• **BRIEF**
Give back exactly the lines of the material below, starting with the line with "as_i32 x := match x with VmUnspecified" and going on through the line with "Record SystemInfo : Type".
:: EXERCISE INPUT
(* ===== verification/Protocol.v ===== *)
(** The messages between guest agent and monitor, and between monitor and its
    clients: [specs/protocol/proto/common.proto], [vm_monitor.proto], and the
    helpers of [specs/protocol/src/lib.rs].

    An [optional] field and a field of message type is an [option]; an
    enumeration travels as its number, so a field of enumeration type is an
    [option Z].  A [double] is the 64 bits of its representation. *)

From stdpp Require Import strings.
From S2P Require Import Prelude RustStr RustText.

(** ** Limits *)

Definition MAX_PATH_BYTES : Z := 4095.
Definition MAX_INFO_BYTES : Z := 1024.
Definition MAX_CODE_BYTES : Z := 128.
Definition MAX_DIAGNOSTIC_BYTES : Z := 4096.
Definition MAX_AGENT_IP_ADDRESSES : Z := 256.
Definition MAX_PROBED_INIT_PATHS : Z := 64.
Definition MAX_PROVISIONING_STEPS : Z := 256.
Definition MAX_METRIC_ARRAY_ENTRIES : Z := 1024.

(** ** Enumerations *)

(** What the generated code offers for an enumeration: [as i32] and
    [TryFrom<i32>], which knows the declared numbers only. *)
Class ProtoEnum (T : Type) := {
  declared : list T;
  as_i32 : T -> Z;
  as_i32_at : forall i x, declared !! i = Some x -> as_i32 x = Z.of_nat i;
  declared_all : forall x, x ∈ declared
}.

Definition try_from {T} `{ProtoEnum T} (n : Z) : option T :=
  if n <? 0 then None else declared !! Z.to_nat n.

Lemma try_from_as_i32 {T} `{ProtoEnum T} (x : T) : try_from (as_i32 x) = Some x.
Proof.
  destruct (list_elem_of_lookup_1 _ _ (declared_all x)) as [i Hi]. unfold try_from.
  rewrite (as_i32_at _ _ Hi). destruct (Z.ltb_spec (Z.of_nat i) 0); [lia|]. by rewrite Nat2Z.id.
Qed.

Lemma try_from_inv {T} `{ProtoEnum T} n (x : T) : try_from n = Some x -> n = as_i32 x.
Proof. unfold try_from. destruct (Z.ltb_spec n 0); [done|]. intros Hi%as_i32_at. lia. Qed.

Lemma as_i32_inj {T} `{ProtoEnum T} (x y : T) : as_i32 x = as_i32 y -> x = y.
Proof. intros E. pose proof (try_from_as_i32 x) as Hx. rewrite E, try_from_as_i32 in Hx. congruence. Qed.

(** The declared values in the order of their numbers, from 0 on. *)
Ltac solve_enum :=
  first [ intros i x Hi; repeat (destruct i as [|i]; [injection Hi as <-; reflexivity|]); discriminate
        | intros []; repeat constructor ].

Inductive AgentStatusState : Type := AgentUnspecified | AgentStarting | AgentReady | AgentFailed.
Inductive GuestBootMode : Type := BootUnspecified | BootStandard | BootAgentPid1 | BootInitChild.
Inductive ProvisionOverallStatus : Type :=
| OverallUnspecified | OverallSucceeded | OverallDegraded | OverallSkipped | OverallFailedBoot.
Inductive ProvisionStepStatus : Type := StepUnspecified | StepSucceeded | StepFailed | StepSkipped | StepUnsupported.
Inductive ProvisionFailurePolicy : Type := PolicyUnspecified | PolicyBestEffort | PolicyFailBoot.
Inductive VmState : Type := VmUnspecified | VmStarting | VmRunning | VmStopping | VmStopped | VmFailed.
Inductive ReadinessReason : Type :=
| ReasonUnspecified | ReasonVmStarting | ReasonVmStopping | ReasonVmStopped | ReasonVmFailed
| ReasonAgentNotRequired | ReasonAgentUnavailable | ReasonAgentStatusStale | ReasonGuestStarting
| ReasonGuestFailed | ReasonGuestReportedReady.
Inductive AgentConnectionState : Type :=
| ConnectionUnspecified | ConnectionConnecting | ConnectionResponsive | ConnectionUnresponsive.
Inductive Freshness : Type := FreshnessUnspecified | Fresh | Stale.
Inductive StaleReason : Type := StaleUnspecified | ReceiptAge | MonitorStopping.

#[global] Instance AgentStatusState_eq_dec : EqDecision AgentStatusState.
Proof. solve_decision. Defined.
#[global] Instance GuestBootMode_eq_dec : EqDecision GuestBootMode.
Proof. solve_decision. Defined.
#[global] Instance ProvisionOverallStatus_eq_dec : EqDecision ProvisionOverallStatus.
Proof. solve_decision. Defined.
#[global] Instance ProvisionStepStatus_eq_dec : EqDecision ProvisionStepStatus.
Proof. solve_decision. Defined.
#[global] Instance ProvisionFailurePolicy_eq_dec : EqDecision ProvisionFailurePolicy.
Proof. solve_decision. Defined.
#[global] Instance VmState_eq_dec : EqDecision VmState.
Proof. solve_decision. Defined.
#[global] Instance ReadinessReason_eq_dec : EqDecision ReadinessReason.
Proof. solve_decision. Defined.
#[global] Instance AgentConnectionState_eq_dec : EqDecision AgentConnectionState.
Proof. solve_decision. Defined.
#[global] Instance Freshness_eq_dec : EqDecision Freshness.
Proof. solve_decision. Defined.
#[global] Instance StaleReason_eq_dec : EqDecision StaleReason.
Proof. solve_decision. Defined.

#[global] Program Instance AgentStatusState_enum : ProtoEnum AgentStatusState := {
  declared := [AgentUnspecified; AgentStarting; AgentReady; AgentFailed];
  as_i32 x := match x with AgentUnspecified => 0 | AgentStarting => 1 | AgentReady => 2 | AgentFailed => 3 end
}.
Solve Obligations with solve_enum.
#[global] Program Instance GuestBootMode_enum : ProtoEnum GuestBootMode := {
  declared := [BootUnspecified; BootStandard; BootAgentPid1; BootInitChild];
  as_i32 x := match x with BootUnspecified => 0 | BootStandard => 1 | BootAgentPid1 => 2 | BootInitChild => 3 end
}.
Solve Obligations with solve_enum.
#[global] Program Instance ProvisionOverallStatus_enum : ProtoEnum ProvisionOverallStatus := {
  declared := [OverallUnspecified; OverallSucceeded; OverallDegraded; OverallSkipped; OverallFailedBoot];
  as_i32 x := match x with OverallUnspecified => 0 | OverallSucceeded => 1 | OverallDegraded => 2 | OverallSkipped => 3 | OverallFailedBoot => 4 end
}.
Solve Obligations with solve_enum.
#[global] Program Instance ProvisionStepStatus_enum : ProtoEnum ProvisionStepStatus := {
  declared := [StepUnspecified; StepSucceeded; StepFailed; StepSkipped; StepUnsupported];
  as_i32 x := match x with StepUnspecified => 0 | StepSucceeded => 1 | StepFailed => 2 | StepSkipped => 3 | StepUnsupported => 4 end
}.
Solve Obligations with solve_enum.
#[global] Program Instance ProvisionFailurePolicy_enum : ProtoEnum ProvisionFailurePolicy := {
  declared := [PolicyUnspecified; PolicyBestEffort; PolicyFailBoot];
  as_i32 x := match x with PolicyUnspecified => 0 | PolicyBestEffort => 1 | PolicyFailBoot => 2 end
}.
Solve Obligations with solve_enum.
#[global] Program Instance VmState_enum : ProtoEnum VmState := {
  declared := [VmUnspecified; VmStarting; VmRunning; VmStopping; VmStopped; VmFailed];
  as_i32 x := match x with VmUnspecified => 0 | VmStarting => 1 | VmRunning => 2 | VmStopping => 3 | VmStopped => 4 | VmFailed => 5 end
}.
Solve Obligations with solve_enum.
#[global] Program Instance ReadinessReason_enum : ProtoEnum ReadinessReason := {
  declared := [ReasonUnspecified; ReasonVmStarting; ReasonVmStopping; ReasonVmStopped; ReasonVmFailed; ReasonAgentNotRequired; ReasonAgentUnavailable; ReasonAgentStatusStale; ReasonGuestStarting; ReasonGuestFailed; ReasonGuestReportedReady];
  as_i32 x := match x with ReasonUnspecified => 0 | ReasonVmStarting => 1 | ReasonVmStopping => 2 | ReasonVmStopped => 3 | ReasonVmFailed => 4 | ReasonAgentNotRequired => 5 | ReasonAgentUnavailable => 6 | ReasonAgentStatusStale => 7 | ReasonGuestStarting => 8 | ReasonGuestFailed => 9 | ReasonGuestReportedReady => 10 end
}.
Solve Obligations with solve_enum.
#[global] Program Instance AgentConnectionState_enum : ProtoEnum AgentConnectionState := {
  declared := [ConnectionUnspecified; ConnectionConnecting; ConnectionResponsive; ConnectionUnresponsive];
  as_i32 x := match x with ConnectionUnspecified => 0 | ConnectionConnecting => 1 | ConnectionResponsive => 2 | ConnectionUnresponsive => 3 end
}.
Solve Obligations with solve_enum.
#[global] Program Instance Freshness_enum : ProtoEnum Freshness := {
  declared := [FreshnessUnspecified; Fresh; Stale];
  as_i32 x := match x with FreshnessUnspecified => 0 | Fresh => 1 | Stale => 2 end
}.
Solve Obligations with solve_enum.
#[global] Program Instance StaleReason_enum : ProtoEnum StaleReason := {
  declared := [StaleUnspecified; ReceiptAge; MonitorStopping];
  as_i32 x := match x with StaleUnspecified => 0 | ReceiptAge => 1 | MonitorStopping => 2 end
}.
Solve Obligations with solve_enum.

(** ** Messages *)

Record Timestamp : Type := mkTimestamp { ts_seconds : Z; ts_nanos : Z }.
Record Duration : Type := mkDuration { du_seconds : Z; du_nanos : Z }.

Record AgentIdentity : Type := mkAgentIdentity {
  ai_instance_id : option text; ai_version : option text; ai_boot_id : option text
}.

Record SshListenerReport : Type := mkSshListenerReport {
  sl_backend : text; sl_port : Z; sl_host_public_key : text; sl_config_verified : bool; sl_kex_verified : bool
}.

Record SystemInfo : Type := mkSystemInfo {
  si_kernel_version : option text; si_os_name : option text; si_os_version : option text;
  si_architecture : option text; si_hostname : option text; si_ip_addresses : list text
}.

Record GuestBootReport : Type := mkGuestBootReport {
  gb_mode : option Z; gb_requested_init : option text; gb_handoff_init_path : option text;
  gb_probed_init_paths : list text; gb_agent_path : option text; gb_agent_pid : option Z;
  gb_agent_is_pid1 : option bool; gb_message : option text
}.

Record ProvisionStepReport : Type := mkProvisionStepReport {
  ps_id : option text; ps_status : option Z; ps_failure_policy : option Z; ps_changed : option bool;
  ps_backend : option text; ps_message : option text; ps_error_chain : option text; ps_duration : option Duration
}.

Record ProvisionReport : Type := mkProvisionReport {
  pr_status : option Z; pr_started_at : option Timestamp; pr_finished_at : option Timestamp;
  pr_duration : option Duration; pr_message : option text; pr_steps : list ProvisionStepReport
}.

Record AgentStatusReport : Type := mkAgentStatusReport {
  sr_observed_at : option Timestamp; sr_state : option Z; sr_code : option text; sr_message : option text;
  sr_system : option SystemInfo; sr_boot : option GuestBootReport; sr_provisioning : option ProvisionReport;
  sr_ssh : option SshListenerReport
}.

Record AgentStatus : Type := mkAgentStatus {
  as_identity : option AgentIdentity; as_report : option AgentStatusReport
}.

Record MemoryReclaimReport : Type := mkMemoryReclaimReport {
  rc_finished_at : option Timestamp; rc_mode : option text; rc_outcome : option text;
  rc_requested_bytes : option Z; rc_cached_before_bytes : option Z; rc_cached_after_bytes : option Z;
  rc_compacted : option bool; rc_runs : option Z
}.

Record MemoryMetrics : Type := mkMemoryMetrics {
  mm_total_bytes : option Z; mm_available_bytes : option Z; mm_free_bytes : option Z; mm_cached_bytes : option Z
}.

Record CpuMetrics : Type := mkCpuMetrics {
  cm_logical_cpu_count : option Z; cm_user_seconds : option Z; cm_nice_seconds : option Z;
  cm_system_seconds : option Z; cm_idle_seconds : option Z; cm_iowait_seconds : option Z;
  cm_irq_seconds : option Z; cm_softirq_seconds : option Z; cm_steal_seconds : option Z
}.

Record LoadAverageMetrics : Type := mkLoadAverageMetrics {
  lm_one_minute : option Z; lm_five_minutes : option Z; lm_fifteen_minutes : option Z
}.

Record FilesystemMetrics : Type := mkFilesystemMetrics {
  fs_mount_point : option text; fs_filesystem_type : option text; fs_total_bytes : option Z;
  fs_used_bytes : option Z; fs_available_bytes : option Z
}.

Record NetworkInterfaceMetrics : Type := mkNetworkInterfaceMetrics {
  ni_name : option text; ni_mac : option text; ni_receive_bytes : option Z; ni_transmit_bytes : option Z
}.

Record BlockDeviceMetrics : Type := mkBlockDeviceMetrics {
  bd_name : option text; bd_read_bytes : option Z; bd_read_operations : option Z; bd_write_bytes : option Z;
  bd_write_operations : option Z; bd_in_flight_operations : option Z
}.

Record MetricSnapshot : Type := mkMetricSnapshot {
  ms_memory : option MemoryMetrics; ms_cpu : option CpuMetrics; ms_load_average : option LoadAverageMetrics;
  ms_uptime_seconds : option Z; ms_filesystems : list FilesystemMetrics;
  ms_network_interfaces : list NetworkInterfaceMetrics; ms_block_devices : list BlockDeviceMetrics;
  ms_memory_reclaim : option MemoryReclaimReport
}.

Record AgentMetricReport : Type := mkAgentMetricReport {
  mr_observed_at : option Timestamp; mr_snapshot : option MetricSnapshot
}.

Record AgentMetrics : Type := mkAgentMetrics {
  am_agent_instance_id : option text; am_report : option AgentMetricReport
}.

(** ** What the monitor answers *)

Record MonitorSnapshot : Type := mkMonitorSnapshot { mo_instance_id : option text; mo_observed_at : option Timestamp }.

Record VmSnapshot : Type := mkVmSnapshot {
  vs_state : option Z; vs_state_changed_at : option Timestamp; vs_running_since : option Timestamp;
  vs_code : option text; vs_message : option text
}.

Record Readiness : Type := mkReadiness { rd_ready : option bool; rd_reason : option Z }.

Record AgentConnection : Type := mkAgentConnection {
  ac_state : option Z; ac_last_success_at : option Timestamp; ac_last_failure_at : option Timestamp;
  ac_code : option text; ac_message : option text
}.

Record AgentStatusObservation : Type := mkAgentStatusObservation {
  ao_received_at : option Timestamp; ao_stale_at : option Timestamp; ao_freshness : option Z;
  ao_stale_reason : option Z; ao_report : option AgentStatusReport
}.

(** [DisabledAgent] has no fields; [EnabledAgent] is the other mode. *)
Inductive HostAgent : Type :=
| DisabledAgent
| EnabledAgent (connection : option AgentConnection) (identity : option AgentIdentity)
    (status : option AgentStatusObservation) (services : list text).

Record HostStatus : Type := mkHostStatus {
  hs_machine_id : option text; hs_name : option text; hs_monitor : option MonitorSnapshot;
  hs_vm : option VmSnapshot; hs_readiness : option Readiness; hs_agent : option HostAgent; hs_run_id : option text
}.

Record AgentMetricsObservation : Type := mkAgentMetricsObservation {
  mt_agent_instance_id : option text; mt_received_at : option Timestamp; mt_stale_at : option Timestamp;
  mt_freshness : option Z; mt_stale_reason : option Z; mt_report : option AgentMetricReport
}.

Record HostMemoryReclaim : Type := mkHostMemoryReclaim {
  hr_requested : option bool; hr_qualification : option text; hr_effective : option bool;
  hr_released_bytes : option Z; hr_released_extents : option Z; hr_retried_faults : option Z;
  hr_skipped_reports : option Z; hr_failed_operations : option Z; hr_observed_at : option Timestamp
}.

Record HostMetrics : Type := mkHostMetrics {
  hm_machine_id : option text; hm_name : option text; hm_monitor : option MonitorSnapshot;
  hm_metrics : option AgentMetricsObservation; hm_actual_backend : option text;
  hm_host_memory_reclaim : option HostMemoryReclaim
}.

(** ** Kernel parameter of the guest port *)

Definition DEFAULT_GUEST_CONTROL_PORT : Z := 1027.
Definition KERNEL_PARAM_GUEST_PORT : text := lit "silo.guest.port".

Definition guest_port_arg (port : Z) : text := KERNEL_PARAM_GUEST_PORT ++ lit "=" ++ show_uint port.

(** The loop over the arguments: the first usable port. *)
Fixpoint parse_guest_port_args (args : list text) : Z :=
  match args with
  | [] => DEFAULT_GUEST_CONTROL_PORT
  | arg :: args =>
      match strip_prefix (KERNEL_PARAM_GUEST_PORT ++ lit "=") arg with
      | None => parse_guest_port_args args
      | Some raw_port =>
          match parse_uint u32_max raw_port with
          | None => parse_guest_port_args args
          | Some port => if (1 <=? port) && (port <=? 65535) then port else parse_guest_port_args args
          end
      end
  end.

Definition truncate_utf8 (value : text) (maximum : nat) : text :=
  take (boundary_below value (Nat.min (length value) maximum)) value.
::::
• **ANSWER TO THIS PROBLEM**
  as_i32 x := match x with VmUnspecified => 0 | VmStarting => 1 | VmRunning => 2 | VmStopping => 3 | VmStopped => 4 | VmFailed => 5 end
}.
Solve Obligations with solve_enum.
#[global] Program Instance ReadinessReason_enum : ProtoEnum ReadinessReason := {
  declared := [ReasonUnspecified; ReasonVmStarting; ReasonVmStopping; ReasonVmStopped; ReasonVmFailed; ReasonAgentNotRequired; ReasonAgentUnavailable; ReasonAgentStatusStale; ReasonGuestStarting; ReasonGuestFailed; ReasonGuestReportedReady];
  as_i32 x := match x with ReasonUnspecified => 0 | ReasonVmStarting => 1 | ReasonVmStopping => 2 | ReasonVmStopped => 3 | ReasonVmFailed => 4 | ReasonAgentNotRequired => 5 | ReasonAgentUnavailable => 6 | ReasonAgentStatusStale => 7 | ReasonGuestStarting => 8 | ReasonGuestFailed => 9 | ReasonGuestReportedReady => 10 end
}.
Solve Obligations with solve_enum.
#[global] Program Instance AgentConnectionState_enum : ProtoEnum AgentConnectionState := {
  declared := [ConnectionUnspecified; ConnectionConnecting; ConnectionResponsive; ConnectionUnresponsive];
  as_i32 x := match x with ConnectionUnspecified => 0 | ConnectionConnecting => 1 | ConnectionResponsive => 2 | ConnectionUnresponsive => 3 end
}.
Solve Obligations with solve_enum.
#[global] Program Instance Freshness_enum : ProtoEnum Freshness := {
  declared := [FreshnessUnspecified; Fresh; Stale];
  as_i32 x := match x with FreshnessUnspecified => 0 | Fresh => 1 | Stale => 2 end
}.
Solve Obligations with solve_enum.
#[global] Program Instance StaleReason_enum : ProtoEnum StaleReason := {
  declared := [StaleUnspecified; ReceiptAge; MonitorStopping];
  as_i32 x := match x with StaleUnspecified => 0 | ReceiptAge => 1 | MonitorStopping => 2 end
}.
Solve Obligations with solve_enum.

(** ** Messages *)

Record Timestamp : Type := mkTimestamp { ts_seconds : Z; ts_nanos : Z }.
Record Duration : Type := mkDuration { du_seconds : Z; du_nanos : Z }.

Record AgentIdentity : Type := mkAgentIdentity {
  ai_instance_id : option text; ai_version : option text; ai_boot_id : option text
}.

Record SshListenerReport : Type := mkSshListenerReport {
  sl_backend : text; sl_port : Z; sl_host_public_key : text; sl_config_verified : bool; sl_kex_verified : bool
}.

Record SystemInfo : Type := mkSystemInfo {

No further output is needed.